In fact federal authorities could repeat some of the same mistakes that followed Hurricane Katrina unless it establishes a better plan for housing people after major disasters. According to Homeland Security inspector general Richard Skinner, FEMA relies too heavily on costly programs to provide trailers and mobile homes to survivors.

"FEMA does not have sufficient tools, operational procedures, and legislative authorities to aggressively promote the cost-effective repair of housing stocks, which would increase the amount of housing available and likely limit increases in the cost of housing, particularly rental rates," Skinner said in his testimony.

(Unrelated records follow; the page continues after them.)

(* ===== verification/GuiAppFacts.v ===== *)
(** * What the graphical interface guarantees, and what it does not

    Quitting cancels every agent and balancer that was ever started.  Every
    message does what it is for, on the screens it is for, and disconnecting
    stops the agent that is shown.  But the messages of a runner do not say
    which runner they are from: those of one that was left can take the
    application away from the one that runs. *)

From S2P Require Import Prelude.
From S2P Require Import Numbers.
From S2P Require Import Tokio.
From S2P Require Import Messages.
From S2P Require Import AgentIssues.
From S2P Require Import TokenThroughput.
From S2P Require Import SlotStatus.
From S2P Require Import AgentController.
From S2P Require Import DesiredState.
From S2P Require Import GuiForms.
From S2P Require Import GuiApp.
Local Open Scope Z_scope.

Section GuiAppFacts.
Context `{Network}.
Context {registry token : Type} `{!CancellationTokens registry token}.

Notation App := (App (token := token)).
Notation Gui := (Gui (registry := registry) (token := token)).
Notation Runner := (Runner (token := token)).

(** ** What an update does to the tokens *)

(** The tokens the application has. *)
Definition held (a : App) (t : token) : Prop :=
  t = shutdown a \/ agent_cancel a = Some t \/ balancer_cancel a = Some t.

Inductive token_effect (g : registry) (a : App) : registry -> App -> list Runner -> Prop :=
| effect_none a' :
    (forall t, held a' t -> held a t) -> token_effect g a g a' []
| effect_cancel a' t :
    held a t -> (forall u, held a' u -> held a u) -> token_effect g a (token_cancel g t) a' []
| effect_spawn a' g' r :
    token_child g (shutdown a) = (g', runner_token r) ->
    (forall t, held a' t -> held a t \/ t = runner_token r) -> token_effect g a g' a' [r].

Ltac solve_held :=
  let t := fresh in let Ht := fresh in
  intros t [Ht|[Ht|Ht]]; unfold held; simpl in *; solve [auto | discriminate Ht].

Lemma cancel_if_some_effect (x : option token) (g : registry) (a a' : App) :
  (forall t, x = Some t -> held a t) -> (forall t, held a' t -> held a t) ->
  token_effect g a (cancel_if_some x g) a' [].
Proof.
  intros Hx Ha. destruct x as [t|]; simpl; [|by constructor].
  by constructor; [apply Hx|].
Qed.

Lawmakers also want to see a more comprehensive plan to address the continued dislocation of the families along the Gulf Coast. The government's inability to swiftly and cheaply repair damaged housing, especially rental housing, and the inability to quickly get people into permanent housing, has ensured that marginalized communities have suffered the most in the continued housing crisis along the Gulf Coast. Several thousands of poor residents and communities of color are still displaced and locked out from returning to their Gulf Coast communities due to the lack of affordable housing and support for transitioning back into permanent housing.

It's a systematic problem from start to finish. According to Skinner, all too often, families displaced by disasters are usually forced into temporary housing because the states aren't willing to restore low-cost housing. Yet federal and local government's reliance on temporary housing, as opposed to permanent housing, has been wasteful and a barrier to rebuilding.

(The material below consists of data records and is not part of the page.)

Definition display_float (decimals : nat) (x : spec_float) : string :=
  match x with
  | S754_nan => "NaN"
  | S754_infinity s => (if s then "-" else "") +:+ "inf"
  | S754_zero s => (if s then "-" else "") +:+ fixed_point decimals 0
  | S754_finite s m e =>
      (if s then "-" else "") +:+ fixed_point decimals (scaled_digits (Z.of_nat decimals) m e)
  end.

(** ** Elements *)

Inductive Element (M : Type) : Type :=
| Text (content : string)
| Picture (file : string)
| Button (label : list (Element M)) (on_press : option M)
| TextInput (placeholder value : string) (on_input : option (string -> M))
| PickList (options : list ModelPreset) (selected : option ModelPreset) (placeholder : string)
    (on_selected : ModelPreset -> M)
| Checkbox (is_checked : bool) (label : string) (on_toggle : bool -> M)
| ProgressBar (maximum value : f32)
| Container (content : Element M)
| Row (children : list (Element M))
| Column (children : list (Element M))
| Stack (children : list (Element M)).

Arguments Text {M} _.
Arguments Picture {M} _.
Arguments Button {M} _ _.
Arguments TextInput {M} _ _ _.
Arguments PickList {M} _ _ _ _.
Arguments Checkbox {M} _ _ _.
Arguments ProgressBar {M} _ _.
Arguments Container {M} _.
Arguments Row {M} _.
Arguments Column {M} _.
Arguments Stack {M} _.

(** [Element::map]. *)
Fixpoint element_map {A B : Type} (f : A -> B) (e : Element A) : Element B :=
  match e with
  | Text content => Text content
  | Picture file => Picture file
  | Button label on_press => Button (map (element_map f) label) (f <$> on_press)
  | TextInput placeholder value on_input =>
      TextInput placeholder value ((fun g s => f (g s)) <$> on_input)
  | PickList options selected placeholder on_selected =>
      PickList options selected placeholder (fun preset => f (on_selected preset))
  | Checkbox is_checked label on_toggle => Checkbox is_checked label (fun b => f (on_toggle b))
  | ProgressBar maximum value => ProgressBar maximum value
  | Container content => Container (element_map f content)
  | Row children => Row (map (element_map f) children)
  | Column children => Column (map (element_map f) children)
  | Stack children => Stack (map (element_map f) children)
  end.

(** What a widget lets the user do, and the messages that come of it: a button
    without [on_press] and an input without [on_input] are disabled, a pick
    list gives one of its options, a checkbox the other value. *)
Inductive Offer (M : Type) : Type :=
| Press (message : M)
| Types (on_input : string -> M)
| Picks (options : list ModelPreset) (on_selected : ModelPreset -> M)
| Toggles (is_checked : bool) (on_toggle : bool -> M).
Arguments Press {M} _.
Arguments Types {M} _.
Arguments Picks {M} _ _.
Arguments Toggles {M} _ _.

Fixpoint offers {M : Type} (e : Element M) : list (Offer M) :=
  match e with
  | Button _ (Some message) => [Press message]
  | TextInput _ _ (Some on_input) => [Types on_input]
  | PickList options _ _ on_selected => [Picks options on_selected]
  | Checkbox is_checked _ on_toggle => [Toggles is_checked on_toggle]
  | Container content => offers content
  | Row children | Column children | Stack children => flat_map offers children
  | _ => []
  end.

Definition gives {M : Type} (o : Offer M) (m : M) : Prop :=
  match o with
  | Press message => m = message
  | Types on_input => exists s, m = on_input s
  | Picks options on_selected => exists preset, preset ∈ options /\ m = on_selected preset
  | Toggles is_checked on_toggle => m = on_toggle (negb is_checked)
  end.

Definition emits {M : Type} (e : Element M) (m : M) : Prop :=
  exists o, o ∈ offers e /\ gives o m.

(** The texts that are on the screen. *)
Fixpoint texts {M : Type} (e : Element M) : list string :=
  match e with
  | Text content => [content]
  | Button label _ => flat_map texts label
  | TextInput placeholder value _ => [if decide (value = ""%string) then placeholder else value]
  | PickList _ selected placeholder _ =>
      [match selected with Some preset => display_name preset | None => placeholder end]
  | Checkbox _ label _ => [label]
  | Picture _ | ProgressBar _ _ => []
  | Container content => texts content
  | Row children | Column children | Stack children => flat_map texts children
  end.

(** ** Agents *)

(** The components of a path, as [Path] has them: without empty ones and
    without [.]. *)
Fixpoint path_components (path component : string) : list string :=
  let kept := if bool_decide (component = ""%string) || bool_decide (component = "."%string)
              then [] else [component] in
  match path with
  | EmptyString => kept
  | String c rest =>
      if Ascii.eqb c "/" then kept ++ path_components rest ""
      else path_components rest (component +:+ String c "")
  end.

Definition file_name (path : string) : option string :=
  match last (path_components path "") with
  | Some component => if decide (component = ".."%string) then None else Some component
  | None => None
  end.

Definition display_last_path_part (path : string) : string := default path (file_name path).

Definition is_downloading (snapshot : ControllerSnapshot.AgentControllerSnapshot) : bool :=
  (0 <? ControllerSnapshot.download_total snapshot)
  && (ControllerSnapshot.download_current snapshot <? ControllerSnapshot.download_total snapshot).

Definition download_percentage (snapshot : ControllerSnapshot.AgentControllerSnapshot) : f32 :=
  SFmul 24 128
    (f32_div (f32_of_Z (ControllerSnapshot.download_current snapshot))
             (f32_of_Z (ControllerSnapshot.download_total snapshot)))
    (f32_of_Z 100).

Definition status_label (snapshot : ControllerSnapshot.AgentControllerSnapshot) : string :=
  if is_downloading snapshot
  then "Downloading (" +:+ display_float 0 (download_percentage snapshot) +:+ "%)"
  else
    match ControllerSnapshot.model_path snapshot with
    | None => "Waiting for model..."
    | Some _ =>
        match ControllerSnapshot.state_application_status snapshot with
        | Applied => "OK"
        | Fresh => "Pending"
        | AttemptedAndRetrying => "Retrying"
        | Stuck => "Retrying, but seems stuck?"
        | AttemptedAndNotAppliable => "Needs your help"
        end
    end.

Definition slots_label (snapshot : ControllerSnapshot.AgentControllerSnapshot) : string :=
  pretty (ControllerSnapshot.slots_processing snapshot) +:+ "/"
  +:+ pretty (ControllerSnapshot.slots_total snapshot) +:+ "/"
  +:+ pretty (ControllerSnapshot.desired_slots_total snapshot).

Definition view_agent_card {M : Type} (snapshot : ControllerSnapshot.AgentControllerSnapshot)
    : Element M :=
  let name_row :=
    Row [Container (Text (default ""%string (ControllerSnapshot.name snapshot)));
         if is_downloading snapshot
         then ProgressBar (f32_of_Z (ControllerSnapshot.download_total snapshot))
                (f32_of_Z (ControllerSnapshot.download_current snapshot))
         else Text match ControllerSnapshot.model_path snapshot with
                   | None => "No model loaded"
                   | Some path => display_last_path_part path
                   end] in
  let status_row_left :=
    Column ([Text ("Status: " +:+ status_label snapshot)]
            ++ if decide (ControllerSnapshot.issues snapshot = ∅) then []
               else [Text (pretty (size (ControllerSnapshot.issues snapshot)) +:+ " issues")]) in
  let status_row_right :=
    Column ([Text ("Slots: " +:+ slots_label snapshot)]
            ++ if f64_gtb (ControllerSnapshot.tokens_per_second snapshot) f64_zero
               then [Text (display_float 1 (ControllerSnapshot.tokens_per_second snapshot) +:+ " tok/s")]
               else []) in
  Container (Column [name_row; Row [Container status_row_left; status_row_right]]).

Definition view_agent_running (data : AgentRunningData) : Element AgentMessage :=
  let disconnect_button := Button [Row [Picture "stop.svg"; Text "Disconnect"]] (Some Disconnect) in
  let connection_status :=
    Text (if connected data then "Connected to the cluster at " +:+ running_address data
          else "Connecting to the cluster...") in
  Column [Container (Text "Your agent"); Container (Text "Agent details");
          view_agent_card (agent_snapshot data);
          Container (Row [Container connection_status; disconnect_button])].

(** ** Forms *)

Definition view_form_field {M : Type} (label : string) (input : Element M) (error_ : option string)
    : Element M :=
  Column ([Container (Text label); Container input]
          ++ match error_ with Some error_ => [Container (Text error_)] | None => [] end).

Definition view_home (data : HomeData) : Element HomeMessage :=
  let start_button := Button [Text "Start a cluster"] (Some HomeStartBalancer) in
  let join_button := Button [Text "Join a cluster"] (Some HomeJoinBalancer) in
  let start_column := Column [Picture "create_a_cluster.png"; start_button] in
  let join_column := Column [Picture "join_a_cluster.png"; join_button] in
  Column ([Container (Text "Paddler App"); Container (Row [start_column; join_column])]
          ++ match error data with Some error_ => [Container (Text error_)] | None => [] end).

Definition view_join_balancer_form (data : JoinBalancerFormData) : Element JoinMessage :=
  let confirm_button := Button [Text "Connect"] (Some Connect) in
  let cancel_button := Button [Text "Cancel"] (Some CancelJoin) in
  Column [Container (Text "Join a cluster");
    Container (Column [
      view_form_field "Cluster address" (TextInput "IP:port" (join_address data) (Some SetJoinAddress))
        (join_address_error data);
      view_form_field "Agent name (optional)"
        (TextInput "my-agent" (form_agent_name data) (Some SetAgentName)) None;
      view_form_field "Slots" (TextInput "e.g. 1" (slots_count data) (Some SetSlotsCount))
        (slots_error data);
      Container (Row [cancel_button; confirm_button])])].

Definition preset (name repo_id_ filename_ : string) (projection : option string) : ModelPreset :=
  {| display_name := name;
     preset_model := {| repo_id := repo_id_; filename := filename_; revision := "main" |};
     preset_multimodal_projection :=
       (fun f => {| repo_id := repo_id_; filename := f; revision := "main"%string |}) <$> projection;
     preset_inference_parameters := inference_parameters_default |}.

Definition available_presets : list ModelPreset := [
  preset "Qwen 3 0.6B" "unsloth/Qwen3-0.6B-GGUF" "Qwen3-0.6B-Q8_0.gguf" None;
  preset "Qwen 3.5 0.8B" "unsloth/Qwen3.5-0.8B-GGUF" "Qwen3.5-0.8B-Q4_K_M.gguf"
    (Some "mmproj-F16.gguf"%string)].

Definition view_start_balancer_form (data : StartBalancerFormData) : Element StartMessage :=
  let confirm_button :=
    if starting data then Button [Text "Starting..."] None
    else Button [Text "Start a cluster"] (Some Confirm) in
  let cancel_button := Button [Text "Cancel"] (Some CancelStart) in
  let model_input :=
    if add_model_later data then TextInput "Model will be added later" "" None
    else PickList available_presets (selected_model data) "Choose a model" SelectModel in
  let model_field :=
    Column [view_form_field "Model" model_input (model_error data);
            Container (Checkbox (add_model_later data) "Add a model later" ToggleAddModelLater)] in
  Column [Container (Text "Start a cluster");
    Container (Column [
      view_form_field "Cluster address"
        (TextInput "IP:port" (balancer_address data) (Some SetBalancerAddress))
        (balancer_address_error data);
      view_form_field "Inference address"
        (TextInput "IP:port" (inference_address data) (Some SetInferenceAddress))
        (inference_address_error data);
      view_form_field "Web admin panel (optional)"
        (TextInput (web_admin_panel_address_placeholder data) (web_admin_panel_address data)
           (Some SetWebAdminPanelAddress))
        (web_admin_panel_address_error data);
      model_field;
      Row [cancel_button; confirm_button]])].

(** ** The running balancer *)

Definition format_desired_model (desired_model : AgentDesiredModel) : string :=
  match desired_model with
  | HuggingFace reference =>
      "HuggingFace " +:+ repo_id reference +:+ "/" +:+ filename reference +:+ " ("
      +:+ revision reference +:+ ")"
  | LocalToAgent path => "Local: " +:+ path
  | Url reference => "URL: " +:+ url reference
  | NoModel => "(not set)"
  end.

Definition applied_model_label (snapshot : RunningBalancerSnapshot) : string :=
  match snapshot_applicable_state snapshot with
  | None => "(reconciling...)"
  | Some applicable => format_desired_model (Messages.model (agent_desired_state applicable))
  end.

As the Associated Press reported:
Not only does temporary housing leave communities unsettled -- thousands of families have been living in limbo along the Gulf Coast for several years -- but it is wasteful, [Skinner] said.

FEMA, for example, sometimes spent more than $100,000 after Katrina to keep a family in a temporary trailer for 18 months and has paid rent for thousands of families for more than three years. But it is restricted from spending significant amounts to repair permanent housing.

Skinner said FEMA is hamstrung by federal laws limiting its role in the broader rebuilding effort. He recommended that FEMA be given more leeway in facilitating permanent housing and that the Housing and Urban Development Department take over responsibility for housing assistance at some point after FEMA's initial response.

"FEMA needs better alternatives that quickly restore housing stocks," Skinner said.